Turn off the heat, and remove the lid. Let the chicken cool in the broth 10 minutes. Â Remove the chicken and celery from the broth. Once the chicken is cool enough to handle, you can remove the chicken from the bones. For even better flavor, add the bones and skin back to the pot, and bring the mixture to a simmer, covered, for 30 more minutes. Turn off the heat, strain the broth and remove the bones and celery, and return the strained broth to the pot.
Make the dumplings. Whisk together the flour, salt, and baking powder in a medium bowl. Cut the butter into smaller pieces, and with your hands press the butter into the flour mixture until it looks like coarse peas. Pour in the milk, and stir together with a fork until it comes together into a ball.
Turn the dough out onto a lightly floured surface, and roll to 1/4-inch thickness for steamed dumplings, or pat to 1/2-inch if rolling out biscuits to bake. Cut into small rounds or 2-inch strips or diamonds. Bring the broth to a simmer and drop the dumplings into the broth a few at a time. Cover the pan, and let the dumplings simmer for 20 minutes, or until tender. Or, cut the dough into rounds, and bake the biscuits at 425º F until lightly browned, 10 to 15 minutes, depending on size.
To serve, taste the broth and adjust seasoning. Shred the chicken into serving bowls, and spoon the warm broth and dumplings over. (Or split the biscuits into the bowls, top with chicken, and spoon the broth over.) Garnish with fresh thyme and chopped parsley.
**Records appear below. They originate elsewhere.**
(** * PyRCN: the recurrent layer of [pyrcn/layers/_recurrent_layer.py]

    A shallow embedding of [BaseRecurrentLayer] and [RecurrentLayer]:
    parameter validation, the generation of the weight matrices, the
    fit/transform life cycle, and the properties the specification
    states about them.

    Conventions.
    - Python integers are [Z]; array lengths and indices are [nat].
    - float64 values are an abstract type [F] with the operations the
      source applies to them (class [Numpy]); no property below depends on
      rounding.
    - The instance dictionary ([vars(self)]) is the constructor's
      parameters (record [LayerConfig]) plus a finite map from attribute
      names to values for everything assigned later.
    - A Python call is a function from the world to the world and either
      an exception or a value: what a call did before it raised stays
      done.
    - Inputs are nested sequences of numbers; sparse inputs, and with
      them the effect of [dense_output] on the representation of the
      result, are not modelled.
    - The output of a call is what this module hands to
      [warnings.warn] and [print]; the warnings numpy raises about
      floating-point overflow are not part of it.
    - A name is bound if the module imports or defines it (lines 1 to
      14 and 127) or it is a builtin. [eigens] and [ArpackNoConvergence]
      are neither: evaluating them raises [NameError]. *)

From Stdlib Require Import ZArith List Ascii String Lia Permutation QArith Qabs Qminmax Lqa.
From stdpp Require Import gmap strings list.

Open Scope Z_scope.

(** ** numpy: scalars and random generators *)

(** [F] stands for float64, [C] for the complex eigenvalue estimates,
    [G] for the internal state of a [numpy.random.RandomState]. *)
Class Numpy (F C G : Type) := {
  f0 : F;
  f1 : F;
  f2 : F;
  fadd : F → F → F;
  fsub : F → F → F;
  fmul : F → F → F;
  fdiv : F → F → F;
  fmaximum : F → F → F;
  absolute : C → F;
  isfinite : F → bool;
  fle : F → F → Prop;
  flt : F → F → Prop;
  (** [np.random.RandomState(seed)] *)
  RandomState : Z → G;
  (** [g.rand(n)]: n draws, uniform on [0, 1) *)
  rand : nat → G → list F * G;
  (** [g.randn(n)]: n standard normal draws *)
  randn : nat → G → list F * G;
  (** [g.permutation(n)]: a shuffled [range(n)] *)
  permutation : nat → G → list nat * G
}.

(** What numpy documents about the generator. *)
Class NumpyLaws (F C G : Type) `{Numpy F C G} := {
  rand_length : ∀ n g, length (rand n g).1 = n;
  randn_length : ∀ n g, length (randn n g).1 = n;
  permutation_Permutation : ∀ n g, Permutation (permutation n g).1 (seq 0 n);
  rand_unit : ∀ n g u, In u (rand n g).1 → fle f0 u ∧ flt u f1;
  (** [u * 2 - 1] maps [0, 1) into [-1, 1) *)
  scale_unit : ∀ u, fle f0 u → flt u f1 →
    fle (fsub f0 f1) (fsub (fmul u f2) f1) ∧ flt (fsub (fmul u f2) f1) f1
}.

(** ** Arrays *)

(** A two-dimensional [ndarray]: its shape and its rows. *)
Record ndarray (F : Type) := mk_ndarray {
  nd_shape : nat * nat;
  nd_rows : list (list F)
}.
Arguments mk_ndarray {F} _ _.
Arguments nd_shape {F} _.
Arguments nd_rows {F} _.

(** A [scipy.sparse] matrix as built from [(data, ij)]: entry [n] of
    [data] sits at row [ij[0][n]], column [ij[1][n]]; entries that share
    a position add up. *)
Record csc_matrix (F : Type) := mk_csc {
  csc_shape : nat * nat;
  csc_data : list F;
  csc_row : list nat;
  csc_col : list nat
}.
Arguments mk_csc {F} _ _ _ _.
Arguments csc_shape {F} _.
Arguments csc_data {F} _.
Arguments csc_row {F} _.
Arguments csc_col {F} _.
It’s more a method than a recipe, but here goes. 1 whole chicken—about 4 pounds, 1/2 cup butter, salt to taste, 4 cups all purpose flour, 2 tsp salt, 3/4 cup Crisco, black pepper to taste. Cover the chicken with water—enough to cover the chicken. Bring to a boil and add the butter and salt to taste. Reduce to a simmer and cook about 1 1/2 or 2 hours or till it falls apart. Remove the chicken from the broth being careful to take out all the bones. Set aside 1 1/2 cups of the broth. I tear the meat into strips and usually just use the breast meat. Set this aside till the dumplings are made. Just like a pie crust—combine the flour and 2 tsp salt in a bowl. Cut in the shortening till it looks like meal. Add just enough reserved chicken broth to make a stiff dough—it probably won’t take 1 1/2 cups. Put the remaining broth back in the pot. The broth needs to be a rolling boil before adding the dumplings. Using a third of the dough, roll it to 1/8 inch on a floured surface (I’m a big fan of a pastry cloth, well used and covered with flour.) I cut strips about the size of my thumb and drop them into the boiling broth one at a time. Repeat with the remaining dough till you have as many dumplings as you want. Reduce the heat to a simmer, season with black pepper, and simmer for 15-20 minutes. Add the chicken back in and heat till everything is piping hot. This is the closest I’ve come to the memory of chicken and dumplings of my childhood.
I only first made Chicken and Dumplings recently for a job and curiously it was both delicious but also not to my tastes. However, reading this post I'm reminded of my mother's chicken pie which is again about the whole chicken: I've tried cooking chicken legs and thighs and things to yield meat to make it but it just does not work: it has to be leftovers from a roast bird, the sauce made with stock from the carcass.